Lorenzo Lonardi

Personal information
- Date of birth: 10 February 1999 (age 27)
- Place of birth: Verona, Italy
- Height: 1.87 m (6 ft 2 in)
- Position: Midfielder

Team information
- Current team: Ravenna
- Number: 17

Youth career
- GSD Ambrosiana
- 2015–2016: → Hellas Verona (loan)

Senior career*
- Years: Team / Apps / (Gls)
- 2016–2020: GSD Ambrosiana / 80 / (0)
- 2020: Milano City / 2 / (0)
- 2020–2023: Virtus Verona / 109 / (6)
- 2023–2025: Südtirol / 14 / (0)
- 2024–2025: → Pescara (loan) / 7 / (0)
- 2025–: Ravenna / 30 / (0)

= Lorenzo Lonardi =

Italian footballer (born 1999)

Lorenzo Lonardi (born 10 February 1999) is an Italian professional footballer who plays as a midfielder for club Ravenna.

==Club career==
Born in Verona, Lonardi started his career in Serie D club GSD Ambrosiana.

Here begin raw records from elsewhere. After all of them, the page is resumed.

Lemma simulate_initial_condition_witness :
  (∃ paths grid,
     simulate_short_rate_quasi_mc 2%R 0.03%R 0.01%R 2 1%R zero_sampler
       = Ok (paths, grid) ∧
     ∀ i : fin 2, entry paths i 0 = 0.03%R) ∧
  (∀ (normal_samples rate_paths rate_paths' : list (vec R 2)) (step : nat),
     step ∈ seq 1 (Z.to_nat 2) →
     euler_step 0.01%R 1%R normal_samples rate_paths step = Ok rate_paths' →
     rate_paths' !! 0%nat = rate_paths !! 0%nat).
Proof.
  apply (simulate_initial_condition 2%R 0.03%R 0.01%R 2 1%R zero_sampler
           (λ _ _, 0%R) 2).
  - apply num_steps_of_R; lra.
  - lia.
  - reflexivity.
Defined.

Lemma discount_factors_left_riemann_witness :
  ∃ dfs final,
    compute_discount_factors [ [# 0.03%R]; [# 0.02%R]; [# 0.01%R] ]
      [0%R; 1%R; 2%R] = Ok dfs ∧
    length dfs = 2%nat ∧
    (∀ (i : fin 1) (t : nat), (t < 2)%nat →
       entry dfs i t
       = exp (- left_riemann
                  (entry [ [# 0.03%R]; [# 0.02%R]; [# 0.01%R] ] i)
                  (λ j, [0%R; 1%R; 2%R] !!! j) t)) ∧
    np_getcol dfs (-1) = Ok final ∧
    (∀ i : fin 1,
       final !!! i
       = exp (- left_riemann
                  (entry [ [# 0.03%R]; [# 0.02%R]; [# 0.01%R] ] i)
                  (λ j, [0%R; 1%R; 2%R] !!! j) (2 - 1))).
Proof.
  refine (discount_factors_left_riemann
            [ [# 0.03%R]; [# 0.02%R]; [# 0.01%R] ] [0%R; 1%R; 2%R] 2 _ _ _);
    [reflexivity | reflexivity | lia].
Defined.

Lemma run_missing_field_witness :
  ∃ absent,
    absent ∈ required_fields ∧
    ({["Initial Interest Rate" := 0.03%R; "Maturity Time" := 12%R]}
       : gmap string R) !! absent = None ∧
    run {["Initial Interest Rate" := 0.03%R; "Maturity Time" := 12%R]}
        (Some {["NumberOfSimulations" := 1024]}) zero_sampler
    = Raise (KeyError absent).
Proof.
  apply (run_missing_field
           {["Initial Interest Rate" := 0.03%R; "Maturity Time" := 12%R]}
           (Some {["NumberOfSimulations" := 1024]}) zero_sampler
           "Volatility").
  - in_fields.
  - reflexivity.
Defined.

Lemma run_maturity_in_years_witness :
  ∃ closed_form paths grid dfs finals,
    vasicek_bond_price (12%R / of_int 12)%f 0.03%R 0.01%R KAPPA THETA
      = Ok closed_form ∧
    simulate_short_rate_quasi_mc (12%R / of_int 12)%f 0.03%R 0.01%R
      (Z.to_nat 1024) (lit 0.01) zero_sampler = Ok (paths, grid) ∧
    last grid = Some (12%R / of_int 12)%f ∧
    compute_discount_factors paths grid = Ok dfs ∧
    np_getcol dfs (-1) = Ok finals ∧
    run example_scenario (Some {["NumberOfSimulations" := 1024]}) zero_sampler
    = Ok {| bond_price :=
              py_round_ndigits
                (np_mean finals - (np_mean finals - closed_form))%f 10;
            variance := py_round_ndigits (np_var finals) 10 |}.
Proof.
  destruct (vasicek_bond_price_R (12 / 12)%R 0.03%R 0.01%R)
    as [closed_form Hcf].
  exists closed_form.
  destruct (proj2 (run_maturity_in_years example_scenario
                     {["NumberOfSimulations" := 1024]} zero_sampler
                     0.03%R 0.01%R 12%R eq_refl eq_refl eq_refl)
                  100 1024 (λ _ _, 0%R) closed_form)
    as (paths & grid & dfs & finals & Hrun).
  { apply example_scenario_steps. }
  { lia. }
  { reflexivity. }
  { reflexivity. }
  { exact Hcf. }
  exists paths, grid, dfs, finals. split; [exact Hcf|exact Hrun].
Defined.

Lemma run_without_solver_params_witness :
  run example_scenario None zero_sampler = Raise AttributeError ∧
  ∀ params : gmap string Z,
    params !! "NumberOfSimulations" = None →
    run example_scenario (Some params) zero_sampler
    = run example_scenario (Some (<["NumberOfSimulations" := 10000]> params))
        zero_sampler.
Proof.
  apply (run_without_solver_params example_scenario zero_sampler
           0.03%R 0.01%R 12%R); reflexivity.
Defined.


(** The failure of the normalizer at 0 reaches the caller of [run]. *)
Example run_zero_simulations (sampler : normal_sampler R) :
  run example_scenario (Some {["NumberOfSimulations" := 0]}) sampler
  = Raise OverflowError.
Proof.
  rewrite (run_fields example_scenario _ sampler 0.03%R 0.01%R 12%R)
    by reflexivity.
  reflexivity.
Qed.


(** The failure of the normalizer at [2 ^ 64] reaches the caller of [run]
    too. *)
Example run_huge_request (sampler : normal_sampler R) :
  run example_scenario (Some {["NumberOfSimulations" := 2 ^ 64]}) sampler
  = Raise TypeError.
Proof.
  rewrite (run_fields example_scenario _ sampler 0.03%R 0.01%R 12%R)
    by reflexivity.
  reflexivity.
Qed.

(** ** Further properties of the normalizer *)

Lemma next_power_of_2_Ok_inv (n p : Z) :
  next_power_of_2 n = Ok p →
  1 ≤ n < 2 ^ 64 ∧ p = Z.min (2 ^ Z.log2_up n) MAX_SIMULATIONS.
Proof.
  unfold next_power_of_2.
  destruct (np_ceil_log2_cases n) as [[_ ->]|[[_ ->]|[[_ ->]|[Hn ->]]]];
    [done..|].
  intros [= <-]. done.
Qed.

Lemma next_power_of_2_raises (n : Z) :
  (n = 0 → next_power_of_2 n = Raise OverflowError) ∧
  (- 2 ^ 63 ≤ n < 0 → next_power_of_2 n = Raise ValueError) ∧
  (n < - 2 ^ 63 ∨ 2 ^ 64 ≤ n → next_power_of_2 n = Raise TypeError).
Proof.
  unfold next_power_of_2.
  destruct (np_ceil_log2_cases n) as [[? ->]|[[? ->]|[[? ->]|[? ->]]]];
    repeat split; intros; first [reflexivity | lia].
Qed.

(** X1: [next_power_of_2] returns a count exactly for the requests from 1
    to [2 ^ 64 - 1].  A request of 0 raises [OverflowError], a negative one
    down to [- 2 ^ 63] raises [ValueError], and one below [- 2 ^ 63] or from
    [2 ^ 64] on raises [TypeError]. *)
Theorem next_power_of_2_domain (n : Z) :
  (1 ≤ n < 2 ^ 64 ↔ ∃ p, next_power_of_2 n = Ok p) ∧
  (n = 0 → next_power_of_2 n = Raise OverflowError) ∧
  (- 2 ^ 63 ≤ n < 0 → next_power_of_2 n = Raise ValueError) ∧
  (n < - 2 ^ 63 ∨ 2 ^ 64 ≤ n → next_power_of_2 n = Raise TypeError).
Proof.
  split; [split|apply next_power_of_2_raises].
  - intros Hn. rewrite next_power_of_2_pos by done. by eexists.
  - intros [p Hp]. by apply next_power_of_2_Ok_inv in Hp as [? _].
Qed.

Lemma next_power_of_2_domain_witness :
  (1 ≤ 3 < 2 ^ 64 ↔ ∃ p, next_power_of_2 3 = Ok p) ∧
  next_power_of_2 0 = Raise OverflowError ∧
  next_power_of_2 (-5) = Raise ValueError ∧
  next_power_of_2 (- 2 ^ 63 - 1) = Raise TypeError ∧
  next_power_of_2 (2 ^ 64) = Raise TypeError.
Proof.
  split; [apply (next_power_of_2_domain 3)|]. split; [|split; [|split]].
  - apply (next_power_of_2_domain 0). reflexivity.
  - apply (next_power_of_2_domain (-5)). lia.
  - apply (next_power_of_2_domain (- 2 ^ 63 - 1)). lia.
  - apply (next_power_of_2_domain (2 ^ 64)). lia.
Defined.

(** X2: every count that [next_power_of_2] returns is a power of two between
    1 and [MAX_SIMULATIONS], whatever the request. *)
Theorem next_power_of_2_range (n p : Z) :
  next_power_of_2 n = Ok p →
  1 ≤ p ≤ MAX_SIMULATIONS ∧ power_of_2 p.
Proof.
  intros Hp. apply next_power_of_2_Ok_inv in Hp as [Hn ->].
  pose proof (Z.log2_up_nonneg n) as Hk.
  assert (0 < 2 ^ Z.log2_up n) as Hpow by (apply Z.pow_pos_nonneg; lia).
  split; [unfold MAX_SIMULATIONS; lia|].
  destruct (Z.le_ge_cases (2 ^ Z.log2_up n) MAX_SIMULATIONS) as [Hle|Hge].
  - rewrite Z.min_l by done. by exists (Z.log2_up n).
  - rewrite Z.min_r by done. exists 16. split; [lia|reflexivity].
Qed.

Lemma next_power_of_2_range_witness :
  1 ≤ 16384 ≤ MAX_SIMULATIONS ∧ power_of_2 16384.
Proof. apply (next_power_of_2_range 10000 16384). reflexivity. Defined.

(** X3: [next_power_of_2] leaves its own results unchanged. *)
Theorem next_power_of_2_idempotent (n p : Z) :
  next_power_of_2 n = Ok p → next_power_of_2 p = Ok p.
Proof.
  intros Hp. apply next_power_of_2_Ok_inv in Hp as [Hn ->].
  pose proof (Z.log2_up_nonneg n) as Hk.
  assert (0 < 2 ^ Z.log2_up n) as Hpow by (apply Z.pow_pos_nonneg; lia).
  destruct (Z.le_ge_cases (2 ^ Z.log2_up n) MAX_SIMULATIONS) as [Hle|Hge].
  - rewrite Z.min_l by done.
    rewrite next_power_of_2_pos by (unfold MAX_SIMULATIONS in Hle; lia).
    rewrite Z.log2_up_pow2 by done. by rewrite Z.min_l.
  - rewrite Z.min_r by done. reflexivity.
Qed.

Lemma next_power_of_2_idempotent_witness : next_power_of_2 16384 = Ok 16384.
Proof. apply (next_power_of_2_idempotent 10000 16384). reflexivity. Defined.

(** X4: a larger request never gets a smaller count. *)
Theorem next_power_of_2_monotone (n m p q : Z) :
  n ≤ m → next_power_of_2 n = Ok p → next_power_of_2 m = Ok q → p ≤ q.
Proof.
  intros Hnm Hp Hq.
  apply next_power_of_2_Ok_inv in Hp as [Hn ->].
  apply next_power_of_2_Ok_inv in Hq as [Hm ->].
  apply Z.min_le_compat_r. apply Z.pow_le_mono_r; [lia|].
  by apply Z.log2_up_le_mono.
Qed.

Lemma next_power_of_2_monotone_witness : 1024 ≤ 16384.
Proof.
  apply (next_power_of_2_monotone 1000 10000 1024 16384);
    [lia | reflexivity | reflexivity].
Defined.

(** X5: up to the ceiling the count is less than twice the request, and
    below the ceiling a request is never cut: the count is at least the
    request. *)
Theorem next_power_of_2_overshoot (n p : Z) :
  n ≤ MAX_SIMULATIONS → next_power_of_2 n = Ok p → n ≤ p < 2 * n.
Proof.
  intros Hcap Hp. apply next_power_of_2_Ok_inv in Hp as [Hn ->].
  assert (2 ^ Z.log2_up n ≤ MAX_SIMULATIONS) as Hle.
  { change MAX_SIMULATIONS with (2 ^ 16).
    apply Z.pow_le_mono_r; [lia|]. apply Z.log2_up_le_pow2; [lia|done]. }
  rewrite Z.min_l by done.
  destruct (decide (n = 1)) as [->|Hne]; [by compute|].
  pose proof (Z.log2_up_spec n ltac:(lia)) as [Hlo Hhi].
  split; [done|].
  replace (2 ^ Z.log2_up n) with (2 * 2 ^ Z.pred (Z.log2_up n)); [lia|].
  rewrite <- Z.pow_succ_r.
  - f_equal. lia.
  - pose proof (Z.log2_up_pos n ltac:(lia)). lia.
Qed.

Lemma next_power_of_2_overshoot_witness : 10000 ≤ 16384 < 2 * 10000.
Proof.
  apply (next_power_of_2_overshoot 10000 16384); [by compute | reflexivity].
Defined.

(** ** Further properties of the simulator and the estimator *)

Section pipeline_failures.
Context {F : Type} `{Float64 F}.

Lemma np_linspace_Ok (start stop : F) (num : Z) :
  0 ≤ num → ∃ g, np_linspace start stop num = Ok g.
Proof.
  intros Hnum. unfold np_linspace.
  destruct (Z.ltb_spec num 0) as [?|_]; [lia|]. by eexists.
Qed.

(** X6: the ensemble and the time grid that the simulator returns have
    [num_steps + 1] columns and points, so the discounting engine accepts
    them without a broadcasting error and returns [num_steps] columns. *)
Theorem simulate_then_discount (total_time initial_rate volatility : F)
    (n : nat) (time_step : F) (sampler : normal_sampler F)
    (shocks : nat → nat → F) (k : Z) :
  num_steps_of total_time time_step = Ok k → 0 ≤ k →
  sampler k n = Ok shocks →
  ∃ paths grid dfs,
    simulate_short_rate_quasi_mc total_time initial_rate volatility n
      time_step sampler = Ok (paths, grid) ∧
    length paths = S (Z.to_nat k) ∧
    length grid = S (Z.to_nat k) ∧
    compute_discount_factors paths grid = Ok dfs ∧
    length dfs = Z.to_nat k.
Proof.
  intros Hk Hpos Hsampler.
  destruct (simulate_ok total_time initial_rate volatility n time_step
              sampler shocks k Hk Hpos Hsampler)
    as (paths & grid & Hsim & _ & Hlen_paths & Hlen_grid & _).
  destruct (discount_factors_ok paths grid ltac:(congruence))
    as (dfs & Hdfs & Hlen_dfs & _).
  exists paths, grid, dfs. repeat split; try done. lia.
Qed.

In 2020, he joined Serie C club Virtus Verona. Lonardi made his professional debut on 27 September 2020 against Cesena. He extended his contract the next season.

On 23 June 2023, Lonardi joined Serie B club Südtirol on three-year contract. On 21 August 2024, he was loaned by Pescara.

On 5 August 2025, Lonardi signed a two-season contract with Ravenna in Serie C.